━━ DATA FOR THIS EXERCISE

(** The creating commit moves an address that is not the canonical one. *)
Lemma dispatch_create_moved data s item :
Router.has (Router.query (Editor.router s)) "new" = true ->
createNote (created data (Editor.note s) (Editor.router s)) = Fulfilled item ->
Router.asPath (Editor.router s) <> Editor.noteUrl item ->
Editor.trace (dispatch data s)
= Editor.trace s
  ++ [Editor.Invoked data;
      Editor.CreateNote (created data (Editor.note s) (Editor.router s));
      Editor.RouterReplace (Editor.noteUrl item) true]
/\ Editor.router (dispatch data s)
   = Router.replace (Editor.noteUrl item) (Editor.router s).
Proof.
intros Hnew Hc Hne. unfold dispatch, Editor.invoke. simpl.
rewrite (commit_created data _ _ item Hnew Hc).
destruct (String.eqb_spec (Router.asPath (Editor.router s))
            (Editor.noteUrl item)) as [E|N]; [contradiction|].
split; reflexivity.
Qed.

(** A creating commit whose createNote is rejected leaves the address. *)
Lemma dispatch_create_rejected data s e :
Router.has (Router.query (Editor.router s)) "new" = true ->
createNote (created data (Editor.note s) (Editor.router s)) = Rejected e ->
Editor.trace (dispatch data s)
= Editor.trace s
  ++ [Editor.Invoked data;
      Editor.CreateNote (created data (Editor.note s) (Editor.router s))]
/\ Editor.router (dispatch data s) = Editor.router s
/\ Editor.note (dispatch data s) = Editor.note s.
Proof.
intros Hnew Hc. unfold dispatch, Editor.invoke, Editor.commit. simpl.
rewrite Hnew. fold (created data (Editor.note s) (Editor.router s)).
rewrite Hc. repeat split.
Qed.

(** C3, as the source has it: a commit that starts while the address
    carries the new-note intent calls createNote, never updateNote, on the
    bound note with the patch over it and with the parent container of the
    address, or ROOT_ID when the address names none or an empty one; when
    the created note comes back and the address is not yet its canonical
    one, the address is replaced by it, shallowly, and is left alone when it
    already is.  A commit that starts without the intent calls updateNote
    on the patch.  The test is made anew when each commit starts, on the
    address alone: after a creating commit whose createNote was fulfilled
    has replaced the address by one without the intent, every later commit
    updates; after a creating commit whose createNote was rejected, or
    whose replacement was rejected, the address is as it was and the next
    commit creates again; and of two runs that overlap under the intent,
    both create. *)
Theorem onNoteChange_commit_routing (data : Partial.t) (s : Editor.Session) :
let note := Editor.note s in
let r := Editor.router s in
let n := created data note r in
(Router.has (Router.query r) "new" = true ->
   (exists rest,
      fst (fst (commit data note r)) = Editor.CreateNote n :: rest
      /\ forall d, ~ In (Editor.UpdateNote d) (fst (fst (commit data note r))))
   /\ ((Router.get (Router.query r) "pid" = None
        \/ Router.get (Router.query r) "pid" = Some "") ->
       Partial.pid n = Some ROOT_ID)
   /\ (forall p, Router.get (Router.query r) "pid" = Some p -> p <> "" ->
        Partial.pid n = Some p)
   /\ (forall item, createNote n = Fulfilled (Some item) ->
        (Router.asPath r <> Editor.noteUrl (Some item) ->
         commit data note r
         = ([Editor.CreateNote n;
             Editor.RouterReplace (Editor.noteUrl (Some item)) true],
            Router.replace (Editor.noteUrl (Some item)) r, Fulfilled tt))
        /\ (Router.asPath r = Editor.noteUrl (Some item) ->
            commit data note r = ([Editor.CreateNote n], r, Fulfilled tt))))
/\ (Router.has (Router.query r) "new" = false ->
    commit data note r = ([Editor.UpdateNote data], r, updateNote data))
/\ (commit data note r
    = (started_call (commit_start data note r)
       :: fst (fst (commit_finish (fun _ => Fulfilled tt)
                      (commit_start data note r) r)),
       snd (fst (commit_finish (fun _ => Fulfilled tt)
                   (commit_start data note r) r)),
       snd (commit_finish (fun _ => Fulfilled tt)
              (commit_start data note r) r)))
/\ (Router.has (Router.query r) "new" = true ->
    forall item, createNote n = Fulfilled item ->
    Router.asPath r <> Editor.noteUrl item ->
    Router.has (Router.query_of_url (Editor.noteUrl item)) "new" = false ->
    forall later,
      Editor.trace (fold_left (fun s d => dispatch d s) later (dispatch data s))
      = Editor.trace s
        ++ [Editor.Invoked data; Editor.CreateNote n;
            Editor.RouterReplace (Editor.noteUrl item) true]
        ++ flat_map (fun d => [Editor.Invoked d; Editor.UpdateNote d]) later)
/\ (Router.has (Router.query r) "new" = true ->
    forall e, createNote n = Rejected e ->
    Editor.router (dispatch data s) = r
    /\ forall d,
         exists rest,
           Editor.trace (dispatch d (dispatch data s))
           = Editor.trace s
             ++ [Editor.Invoked data; Editor.CreateNote n]
             ++ Editor.Invoked d :: Editor.CreateNote (created d note r)
                :: rest)
/\ (Router.has (Router.query r) "new" = true ->
    forall navigate item e, createNote n = Fulfilled item ->
    navigate (Editor.noteUrl item) = Rejected e ->
    snd (fst (commit_finish navigate (commit_start data note r) r)) = r)
/\ (Router.has (Router.query r) "new" = true ->
    forall navigate d2,
    exists rest,
      fst (overlapped navigate data d2 note r)
      = Editor.CreateNote n :: Editor.CreateNote (created d2 note r) :: rest).
Proof.
intros note r n. split; [|split; [|split; [|split; [|split; [|split]]]]].
- intros Hnew. split; [apply commit_create; exact Hnew|].
  split; [|split].
  + intros [Hp|Hp]; unfold n; rewrite created_pid, Hp; reflexivity.
  + intros p Hp Hne. unfold n. rewrite created_pid, Hp.
    destruct p; [contradiction|reflexivity].
  + intros item Hc. rewrite (commit_created data note r _ Hnew Hc).
    split; intros H.
    * destruct (String.eqb_spec (Router.asPath r)
                  (Editor.noteUrl (Some item))); [contradiction|reflexivity].
    * rewrite H, String.eqb_refl. reflexivity.
- apply commit_update.
- apply commit_in_two_parts.
- intros Hnew item Hc Hne Hplain later.
  destruct (dispatch_create_moved data s item Hnew Hc Hne) as [Ht Hr].
  rewrite dispatch_updates; [|rewrite Hr; exact Hplain].
  rewrite Ht, <- app_assoc. reflexivity.
- intros Hnew e Hc.
  destruct (dispatch_create_rejected data s e Hnew Hc) as [Ht [Hr Hn]].
  split; [exact Hr|]. intros d.
  assert (Hnew' : Router.has
                    (Router.query (Editor.router (dispatch data s))) "new"
                  = true) by (rewrite Hr; exact Hnew).
  destruct (commit_create d (Editor.note (dispatch data s))
              (Editor.router (dispatch data s)) Hnew') as [rest [Hrest _]].
  exists rest. unfold dispatch at 1, Editor.invoke. simpl.
  fold (dispatch data s).
  destruct (commit d (Editor.note (dispatch data s))
              (Editor.router (dispatch data s))) as [[es r'] out] eqn:Ec.
  simpl in Hrest. simpl. rewrite Ht, Hrest, Hn, Hr, <- app_assoc.
  reflexivity.
- intros Hnew navigate item e Hc Hnav.
  unfold commit_start, commit_finish. fold r. rewrite Hnew.
  fold (created data note r). fold n. rewrite Hc.
  destruct (String.eqb _ _); [reflexivity|]. rewrite Hnav. reflexivity.
- intros Hnew navigate d2. unfold overlapped, commit_start.
  rewrite Hnew. fold (created data note r). fold (created d2 note r).
  destruct (commit_finish navigate (Creating (created data note r)) r)
    as [[e1 r1] o1].
  destruct (commit_finish navigate (Creating (created d2 note r)) r1)
    as [[e2 r2] o2].
  eexists. reflexivity.
Qed.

━━━━

§ BRIEF
In the entries above, find the line holding "(Router.asPath r <>" and the line holding "r = Editor.noteUrl (Some item) ->"; print both of them and every line between, exactly, and nothing else.

§ ANSWER SPACE
        (Router.asPath r <> Editor.noteUrl (Some item) ->
         commit data note r
         = ([Editor.CreateNote n;
             Editor.RouterReplace (Editor.noteUrl (Some item)) true],
            Router.replace (Editor.noteUrl (Some item)) r, Fulfilled tt))
        /\ (Router.asPath r = Editor.noteUrl (Some item) ->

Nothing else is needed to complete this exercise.